Written by: Susannah Streeter | Hargreaves Lansdown

 

Regulators have been tip-toeing round the crypto world, shouting out occasional warnings to the crowds of speculators, but we now have the firmest indication yet that they will soon be stepping in to break up the block party.

The Deputy Governor of the Bank of England Sir Jon Cunliffe clearly believes the speculation has reached such a level that a crypto time-bomb is now ticking, which could blow up in the face of the financial sector.

With unregulated crypto assets growing 200% this year alone from just under $800 billion to $2.3 trillion, and banks and hedge funds now becoming involved, the Bank of England is worried about contagion if the value of coins and tokens held deflates rapidly.

The warning from the Bank of England comes hot on the heels of a call to action from the chair of the Financial Conduct Authority, Charles Randell in September. The FCA is extremely worried about the collision between social media and the crypto world, with Kim Kardashian’s single post about a token earlier this year considered to be the biggest financial promotion in history.
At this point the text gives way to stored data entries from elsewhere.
Lemma head_complete inp v q :
  at_input p inp -> next p inp depth v q ->
  exists m a rest, 0 <= m < 8 /\ 0 <= a < 32 /\
    inp = byte_of_Z (Z.lor (Z.shiftl m 5) a) :: rest /\ value_of_head f m a (advance p 1 1) = Ok (v, q).
Proof.
  intros Hat (Hok & Hc & enc & He & [rest ->] & ->).
  assert (Hgo : forall m n rest', 0 <= m < 8 -> 0 <= n <= u64_max -> enc ++ rest = head m n ++ rest' ->
            completes v m n rest' (advance p (len enc) (count v)) -> exists m a rest0,
            0 <= m < 8 /\ 0 <= a < 32 /\ enc ++ rest = byte_of_Z (Z.lor (Z.shiftl m 5) a) :: rest0 /\
            value_of_head f m a (advance p 1 1) = Ok (v, advance p (len enc) (count v))).
  { intros m n rest' Hm Hn Heq Hgo. rewrite Heq in Hat. exists m, (ai n), (ext n ++ rest').
    pose proof (ai_range n ltac:(lia)). rewrite Heq, head_split. split_and!; try lia; [done|by apply Hgo]. }
  assert (Hlen : len enc <= u64_max).
  { destruct Hat as (? & ? & ? & _). rewrite len_app in *. pose proof (len_nonneg rest). lia. }
  destruct v as [|b|n|bs|s|vs|kvs]; cbn [encode_into] in He.
  - injection He as <-. exists 7, 22, rest. done.
  - destruct b; injection He as <-; [exists 7, 21, rest|exists 7, 20, rest]; done.
  - injection He as <-. unfold acceptable in Hok; cbn in Hok. bool_to_prop.
    apply (Hgo 0 n rest); [lia|lia|done|]. intros Hat' Hn.
    destruct (head_argument_complete _ _ _ Hat' Hn) as [Harg _].
    cbn -[argument ai]. by rewrite Harg.
  - injection He as <-. rewrite len_app in Hlen. pose proof (len_nonneg bs).
    pose proof (len_nonneg (head 2 (len bs))).
    apply (Hgo 2 (len bs) (bs ++ rest)); [lia|lia|by rewrite <- app_assoc|]. apply bytes_complete.
  - apply encode_text_spec in He as [Hnat ->]. unfold key_bytes in Hlen. rewrite len_app in Hlen.
    fold (slen s) in Hlen. pose proof (len_nonneg (head 3 (slen s))). pose proof (len_nonneg (str_bytes s)).
    unfold acceptable in Hok; cbn in Hok.
    apply (Hgo 3 (slen s) (str_bytes s ++ rest)); [lia|unfold slen in *; lia|unfold key_bytes; by rewrite <- app_assoc|].
    by apply text_complete.
  - pose proof (encode_len (Array vs) _ He) as Hsz. rewrite Hsz in Hlen. cbn [size] in Hlen.
    apply bind_ok in He as (encs & HF & [= <-]). apply res_map_Forall2 in HF.
    pose proof (sumZ_nonneg size vs ltac:(apply Forall_true; eauto with keep)).
    pose proof (len_nonneg vs). pose proof (head_len_pos (len vs)).
    apply (Hgo 4 (len vs) (concat encs ++ rest)); [lia|lia|by rewrite <- app_assoc|].
    by apply array_complete.
  - assert (keys_sorted (map fst kvs) = true) as Hs.
    { unfold acceptable in Hok; cbn in Hok. bool_to_prop. done. }
    change (encode_into (Map kvs) = Ok enc) in He.
    pose proof (encode_len (Map kvs) _ He) as Hsz. rewrite Hsz in Hlen. cbn [size] in Hlen.
    apply encode_sorted_map in He as (Hnat & encs & HF & ->); [|done].
    pose proof (map_size_ge kvs). pose proof (len_nonneg kvs). pose proof (head_len_pos (len kvs)).
    apply (Hgo 5 (len kvs) (concat (zip_with app (map (fun kv => key_bytes kv.1) kvs) encs) ++ rest));
      [lia|lia|by rewrite <- app_assoc|]. by apply map_complete.
Qed.
End head.

(** The parser, with a recursion budget that covers the depth bound. *)
Lemma value_reads fuel depth :
  max_depth L < depth + Z.of_nat fuel -> reads L (value fuel depth) (acceptable depth).
Proof.
  revert depth. induction fuel as [|fuel IH]; intros depth Hd p inp v q Hat Hl.
  - cbn [value]. rewrite Hl, (proj2 (Z.ltb_lt _ _)) by lia. split; [done|].
    intros (Hok & _). unfold acceptable in Hok. bool_to_prop.
    assert (depth <= max_depth L) by (by apply (within_depth depth v)). lia.
  - specialize (IH (depth + 1) ltac:(lia)). rewrite value_step by done. split.
    + intros (Hd' & Hi & m & a & rest & Hm & Ha & -> & Hrun). by eapply head_sound.
    + intros Hn. pose proof Hn as (Hok & Hc & _). unfold acceptable in Hok. bool_to_prop.
      pose proof (count_pos v). split_and!; [by apply (within_depth depth v)|lia|]. apply (head_complete _ depth); (done || lia).
Qed.
End value.
End Parse.

(** ** Sorting the maps of a value *)
Module Canon.

Lemma canon_map kvs :
  canon (Map kvs) = Map (map (fun kv : string * Value => (kv.1, canon kv.2)) (sort_kvs kvs)).
Proof. cbn [canon]. by rewrite sort_by_map. Qed.

Lemma canon_keys (kvs : list (string * Value)) :
  map fst (map (fun kv : string * Value => (kv.1, canon kv.2)) kvs) = map fst kvs.
Proof. by rewrite map_map. Qed.

(** Facts about the entries of a map hold of the sorted entries too. *)
Lemma Forall_sort (P : string * Value -> Prop) kvs : Forall P kvs -> Forall P (sort_kvs kvs).
Proof. intros H. unfold sort_kvs. by rewrite sort_by_perm. Qed.

Lemma forallb_sort (f : string * Value -> bool) kvs : forallb f (sort_kvs kvs) = forallb f kvs.
Proof.
  apply eq_true_iff_eq. rewrite !forallb_Forall'. unfold sort_kvs. by rewrite sort_by_perm.
Qed.

Lemma sumZ_map_ext {A} (f g : A -> Z) l : Forall (fun a => f a = g a) l -> sumZ (map f l) = sumZ (map g l).
Proof. induction 1 as [|a l Ha H IH]; cbn; [done|]. unfold sumZ in *. lia. Qed.

Lemma forallb_map_ext {A B} (f : B -> bool) (g : A -> B) (h : A -> bool) l :
  Forall (fun a => f (g a) = h a) l -> forallb f (map g l) = forallb h l.
Proof. induction 1 as [|a l Ha H IH]; cbn; [done|]. by rewrite Ha, IH. Qed.

Lemma len_sort kvs : len (sort_kvs kvs) = len kvs.
Proof. unfold len. f_equal. apply sort_by_length. Qed.

Lemma count_canon v : count (canon v) = count v.
Proof.
  induction v as [|b0|n0|bs0|s0|vs IH|kvs IH] using Value_nested_ind; try done.
  - cbn. rewrite map_map. by rewrite (sumZ_map_ext _ count).
  - rewrite canon_map. cbn [count]. rewrite map_map. f_equal.
    rewrite (sumZ_map_ext _ (fun kv => 1 + count kv.2)).
    + apply sumZ_perm, Permutation_map, sort_by_perm.
    + apply Forall_sort. eapply Forall_impl; [exact IH|]. intros [k v]; cbn. lia.
Qed.

Lemma within_canon L depth v : within L depth (canon v) = within L depth v.
Proof.
  revert depth. induction v as [|b0|n0|bs0|s0|vs IH|kvs IH] using Value_nested_ind; intros depth; try done.
  - cbn. rewrite len_map. f_equal. apply forallb_map_ext.
    eapply Forall_impl; [exact IH|]. intros v Hv. apply Hv.
  - rewrite canon_map. cbn [within]. rewrite len_map, len_sort. f_equal.
    rewrite <- (forallb_sort _ kvs). apply forallb_map_ext, Forall_sort.
    eapply Forall_impl; [exact IH|]. intros [k v] Hv; cbn in *. by rewrite Hv.
Qed.

Lemma encode_canon v bs : encode_into v = Ok bs -> encode_into (canon v) = Ok bs.
Proof.
  revert bs. induction v as [|b0|n0|bs0|s0|vs IH|kvs IH] using Value_nested_ind; intros bs Henc; try done.
  - cbn [encode_into canon] in *. apply bind_ok in Henc as (encs & HF & [= <-]).
    rewrite len_map. apply bind_ok. exists encs. split; [|done].
    apply res_map_Forall2. apply res_map_Forall2 in HF. apply Forall2_fmap_l.
    eapply Forall2_Forall_impl; [exact IH|exact HF|]. auto.
  - rewrite canon_map. apply encode_map_spec in Henc as (Hn & Hs & encs & HF & ->).
    apply Parse.encode_sorted_map; rewrite canon_keys; [done|]. split.
    + rewrite forallb_forall in *. intros k Hk. apply Hn. rewrite in_map_iff in *.
      destruct Hk as (kv & <- & Hkv). exists kv. split; [done|].
      rewrite <- !list_elem_of_In in *. by rewrite <- (sort_by_perm kv_cmp kvs).
    + exists encs. split.
      * apply Forall2_fmap_l. eapply Forall2_Forall_impl; [apply Forall_sort, IH|exact HF|]. cbn. auto.
      * by rewrite len_map, len_sort, map_map.
Qed.

Lemma canonical_canon v bs : u64_values v = true -> encode_into v = Ok bs -> canonical (canon v) = true.
Proof.
  revert bs. induction v as [|b0|n0|bs0|s0|vs IH|kvs IH] using Value_nested_ind; intros bs Hu Henc; try done.
  - cbn [encode_into canon canonical u64_values] in *. apply bind_ok in Henc as (encs & HF & _).
    apply res_map_Forall2 in HF. rewrite forallb_Forall' in Hu |- *. apply Forall_map.
    revert IH Hu. induction HF as [|v b vs encs Hb HF IH']; intros IH Hu; [constructor|].
    inv IH. inv Hu. constructor; eauto.
  - rewrite canon_map. apply encode_map_spec in Henc as (_ & Hs & encs & HF & _).
    cbn [canonical]. rewrite canon_keys, Hs. cbn [andb u64_values] in *.
    rewrite forallb_Forall' in Hu |- *. apply Forall_map.
    apply Forall_sort in IH, Hu. clear Hs. revert IH Hu.
    induction HF as [|kv b l encs Hb HF IH']; intros IH Hu; [constructor|].
    inv IH. inv Hu. constructor; cbn; eauto.
Qed.

Lemma canonical_id v : canonical v = true -> canon v = v.
Proof.
  induction v as [|b0|n0|bs0|s0|vs IH|kvs IH] using Value_nested_ind; intros Hc; try done.
  - cbn in *. f_equal. rewrite forallb_Forall' in Hc. revert Hc.
    induction IH as [|v vs Hv IH IH']; intros Hc; [done|]. inv Hc. cbn. f_equal; auto.
  - cbn [canonical] in Hc. apply andb_true_iff in Hc as [Hs Hc].
    rewrite canon_map, Parse.sort_kvs_sorted by done. f_equal.
    rewrite forallb_Forall' in Hc. clear Hs. revert Hc.
    induction IH as [|[k v] kvs Hv IH IH']; intros Hc; [done|]. inv Hc. cbn in *. f_equal; auto.
    f_equal; auto.
Qed.
End Canon.
Import Canon.

(** ** Errors that cannot happen *)
Module Fuel.
Import Parser.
Now, this nervousness about how financially vulnerable younger investors are being targeted by influencers has widened to an anxiety that the crypto wild west could undermine the stability of the financial system. There has been a hesitancy until now to bring crypto currencies into the regulatory sphere because of the risk it will add more legitimacy to the currencies. 

It’s clear central banks and regulators see part of the solution lies in pushing this intense interest away from thousands of coins and tokens in the crypto space, towards stable coins, pegged to fiat currencies like the dollar, but they currently only make up around 5% of crypto assets held. The Bank of International Settlements, a global forum for central banks has already set out how clearing and payments services should be applied to stable coins.
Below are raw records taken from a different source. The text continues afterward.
(** A small patch: one file added, one deleted, one replaced, one kept. *)
Definition hash_of (bs : list byte) : string := or_empty (OneShot.sha256_hex bs).
Definition sample_overlay : NativePatchOverlayV1 := Eval vm_compute in {|
  base_archive_digest := hash_of (str_bytes "base");
  operations := [
    mkOperation Add "b/new.rs" None (Some (hash_of (str_bytes "fresh"))) (Some 5);
    mkOperation Delete "gone.rs" (Some (hash_of (str_bytes "old"))) None None;
    mkOperation Replace "lib.rs" (Some (hash_of (str_bytes "v1"))) (Some (hash_of [])) (Some 0)];
  rationale := "demo";
  result_tree_digest := hash_of (str_bytes "tree");
  audit_plan_digest := hash_of (str_bytes "audit") |}.
Definition bytes_of (r : result ProtocolError (list byte)) : list byte :=
  match r with Ok bs => bs | Err _ => [] end.
Definition sample_overlay_bytes : list byte := Eval vm_compute in
  bytes_of (encode_bounded (overlay_value sample_overlay) WIRE).
Definition sample_plan : ValidatedPatchOverlayPlan := Eval vm_compute in
  mkPlan sample_overlay sample_overlay_bytes (hash_of (OVERLAY_DOMAIN ++ sample_overlay_bytes)).
Definition sample_carriers : ValidatedPatchByteCarrierSet :=
  mkCarrierSet [mkCarrier "b/new.rs" Add (str_bytes "fresh"); mkCarrier "lib.rs" Replace []] [] "".
Definition sample_archive : CapturedNativeArchiveV1 := Eval vm_compute in
  mkArchive OVERLAY_PACKAGE_ID (hash_of (str_bytes "base"))
    [mkArchiveFile "gone.rs" (str_bytes "old"); mkArchiveFile "keep.rs" (str_bytes "k");
     mkArchiveFile "lib.rs" (str_bytes "v1")].
Definition sample_result : result OverlayError NativeResultTreeCandidateV1 :=
  derive_result_tree_candidate sample_plan sample_carriers sample_archive.
Definition sample_candidate : NativeResultTreeCandidateV1 := Eval vm_compute in
  match sample_result with Ok c => c | Err _ => mkCandidate [] ∅ [] "" end.

Lemma sample_captured : capture_patch_overlay sample_overlay_bytes = Ok sample_plan.
Proof. vm_compute. reflexivity. Qed.
Lemma sample_derived : sample_result = Ok sample_candidate.
Proof. vm_compute. reflexivity. Qed.

(** C6. [capture_patch_overlay] accepts exactly the canonical encodings of
    well-formed overlays: the captured overlay satisfies every rule (operation
    equations, strictly sorted case-distinct paths, aggregate bound, digests),
    re-encoding it gives the input back, and its digest is the domain-separated
    SHA-256 of the input; conversely the encoding of every such overlay is
    accepted with that overlay as the result. *)
Theorem overlay_capture_exact bytes plan :
  capture_patch_overlay bytes = Ok plan <->
  overlay_ok (overlay plan) /\ encode_bounded (overlay_value (overlay plan)) WIRE = Ok bytes /\
  plan_canonical_bytes plan = bytes /\
  OneShot.sha256_hex (OVERLAY_DOMAIN ++ bytes) = Some (patch_overlay_digest plan).
Proof.
  split; [apply overlay_sound|]. intros (Hok & Henc & Hb & Hd).
  rewrite (overlay_complete bytes (overlay plan) (patch_overlay_digest plan)) by done.
  destruct plan. cbn in *. by subst.
Qed.
(** The outcome of a push onto a reachable builder is decided by the files
    already captured: with an allocator that grants, it succeeds exactly when the
    path is admitted, the mode has no bits but permissions, no limit is passed and
    no prefix of the path clashes with one of a captured file, and appends the file
    with its digest.  Each error has its cause: [Path] a refused name or a clash,
    [Type] a mode, [Limit] a bound (depth, files, bytes, directories) or the
    allocator; the other errors never occur.  [check_file] gives the same answer. *)
Theorem push_outcome reserve b p m bytes :
  reachable reserve b ->
  means b p m (len bytes) (check_file b p m (len bytes)) /\
  match push reserve b p m bytes with
  | Ok b' => reserve b = true /\ admitted b p m (len bytes) /\
      exists d, files b' = files b ++ [mkFile p m bytes d] /\ OneShot.sha256_hex bytes = Some d
  | Err (Error Limit) => reserve b = false \/ check_file b p m (len bytes) = Err (Error Limit)
  | Err e => check_file b p m (len bytes) = Err e
  end.
Proof.
  intros Hr. pose proof (reachable_wf _ _ Hr) as Hwf. pose proof (reachable_owned _ _ Hr) as Hown.
  pose proof (plan_means b p m (len bytes) Hwf Hown) as Hp.
  destruct (push reserve b p m bytes) as [b'|e] eqn:E.
  - pose proof E as (adds & ns & ds & d & _ & _ & _ & _ & _ & _ & _ & Hd & _ & ->)%push_steps.
    unfold push in E. unfold check_file. destruct (plan b p m (len bytes)) as [adds'|]; [|done]. cbn [res_bind means] in *.
    destruct (reserve b); [|done]. split; [done|]. split_and!; [done|done|]. by exists d.
  - unfold push in E. unfold check_file. destruct (plan b p m (len bytes)) as [adds'|e'] eqn:Ep; cbn [res_bind means] in *.
    + destruct (reserve b); [|injection E as <-; by auto]. apply plan_size in Ep.
      rewrite byte_digest_spec in E by (unfold MAX_FILE_BYTES, u64_max in *; lia).
      destruct (sha256_hex_total bytes) as (d & Hd & _); [unfold MAX_FILE_BYTES, u64_max in *; lia|].
      rewrite Hd in E. cbn [ok_or res_bind] in E. by destruct (fold_left _ _ _).
    + injection E as <-. split; [done|]. destruct e' as [[]| |]; auto.
Qed.

(** A file below a captured file is refused. *)
Lemma push_outcome_witness :
  push grant sample_two "Cargo.toml/x" 420 [] = Err (Error Path) /\
  (name_refused "Cargo.toml/x" \/ clashes (files sample_two) "Cargo.toml/x").
Proof.
  assert (check_file sample_two "Cargo.toml/x" 420 (len (@nil byte)) = Err (Error Path)) as H by (vm_compute; reflexivity).
  split; [vm_compute; reflexivity|].
  pose proof (proj1 (push_outcome grant sample_two "Cargo.toml/x" 420 [] sample_two_reachable)) as Hm.
  rewrite H in Hm. exact Hm.
Defined.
There appears to be increasing backing of recommendations made by the influential Basel Committee on Banking Supervision. If banks and other regulated financial institutions dabble in crypto, the committee is considering making them put aside enough capital to cover 100% of potential losses. Giving speculative tokens a high-risk price tag is likely to make crypto currency dealing and investment very expensive and could limit the number of new institutional entrants into the crypto world.
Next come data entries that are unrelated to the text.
(* ===== verification/HuffmanFacts.v ===== *)
(** * Theorems on the bit reader and the Huffman trees of [Gzip]

    [BitsFacts]: the reader consumes exactly the bits it returns.  [Tables]: what
    the arrays of a tree hold.  [Canonical]: a tree decodes exactly the canonical
    prefix code of RFC 1951, written here as a sum over the smaller symbols. *)

From S2P Require Import Prelude SourceRows Gzip.

(** ** Reading bits *)
Module BitsFacts.

Definition pos (b : Bits) : Z := 8 * byte_at b + bit b.
Definition size (b : Bits) : Z := 8 * len (input b).
(** The bits still to read. *)
Definition left (b : Bits) : Z := size b - pos b.

Definition wf (b : Bits) : Prop :=
  0 <= byte_at b /\ 0 <= bit b < 8 /\ pos b <= size b.

(** Bit [i] of the input, least significant first. *)
Definition bit_at (bytes : list byte) (i : Z) : bool :=
  Z.testbit (bZ (nth (Z.to_nat (i / 8)) bytes x00)) (i mod 8).

(** The reader [n] bits further on. *)
Definition skip (b : Bits) (n : Z) : Bits :=
  mkBits (input b) ((pos b + n) / 8) ((pos b + n) mod 8).

Lemma pos_skip b n : pos (skip b n) = pos b + n.
Proof. unfold pos at 1, skip; cbn [byte_at bit]. zmod. Qed.

Lemma wf_skip b n : wf b -> 0 <= n <= left b -> wf (skip b n).
Proof.
  intros (H1 & H2 & H3) Hn. unfold wf. rewrite pos_skip. unfold left, size in *.
  unfold skip; cbn [byte_at bit input]. unfold pos in *. split_and!; try zmod.
Qed.

Lemma skip_0 b : wf b -> skip b 0 = b.
Proof.
  intros (H1 & H2 & _). destruct b as [i y t]. unfold skip, pos; cbn [byte_at bit input] in *.
  f_equal; zmod.
Qed.

Lemma skip_skip b m n : skip (skip b m) n = skip b (m + n).
Proof. unfold skip at 1. rewrite pos_skip. cbn [input]. unfold skip. by rewrite Z.add_assoc. Qed.

Lemma left_skip b n : left (skip b n) = left b - n.
Proof. unfold left, size. rewrite pos_skip. cbn [skip input]. lia. Qed.

Lemma size_skip b n : size (skip b n) = size b.
Proof. done. Qed.

(** One bit. *)
Lemma read_bit_step b :
  wf b ->
  match input b !! Z.to_nat (byte_at b) with
  | Some byte =>
      1 <= left b /\
      Z.land (Z.shiftr (bZ byte) (bit b)) 1 = Z.b2z (bit_at (input b) (pos b)) /\
      (if bit b + 1 =? 8 then with_at b (byte_at b + 1) 0 else with_at b (byte_at b) (bit b + 1)) = skip b 1
  | None => left b <= 0
  end.
Proof.
  intros (H1 & H2 & H3). destruct (input b !! _) as [byte|] eqn:E.
  - pose proof (lookup_lt_Some _ _ _ E) as Hl. apply Nat2Z.inj_lt in Hl. rewrite Z2Nat.id in Hl by lia.
    fold (len (input b)) in Hl. split_and!.
    + unfold left, size, pos. lia.
    + unfold bit_at. replace (pos b / 8) with (byte_at b) by (unfold pos; zmod).
      replace (pos b mod 8) with (bit b) by (unfold pos; zmod).
      rewrite (nth_lookup_Some _ _ x00 _ E). change (Z.land ?x 1) with (Z.land x (Z.ones 1)).
      rewrite Z.land_ones, Z.testbit_spec' by lia. rewrite Z.shiftr_div_pow2 by lia. done.
    + unfold skip, with_at, pos. destruct (Z.eqb_spec (bit b + 1) 8); f_equal; zmod.
  - apply lookup_ge_None in E. apply Nat2Z.inj_le in E. rewrite Z2Nat.id in E by lia.
    fold (len (input b)) in E. unfold left, size, pos. lia.
Qed.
Regulators and central banks are walking a tricky tightrope, recognising the need to foster new decentralised payments technology but ensuring enough rules are in place to prevent runaway speculation infecting the wider financial sector. If the environment is made too cumbersome there is a risk that innovation in the fast moving world of decentralised finance could be quashed, slowing down the efficiency of operations and leaving the UK behind countries which are welcoming crypto with open arms.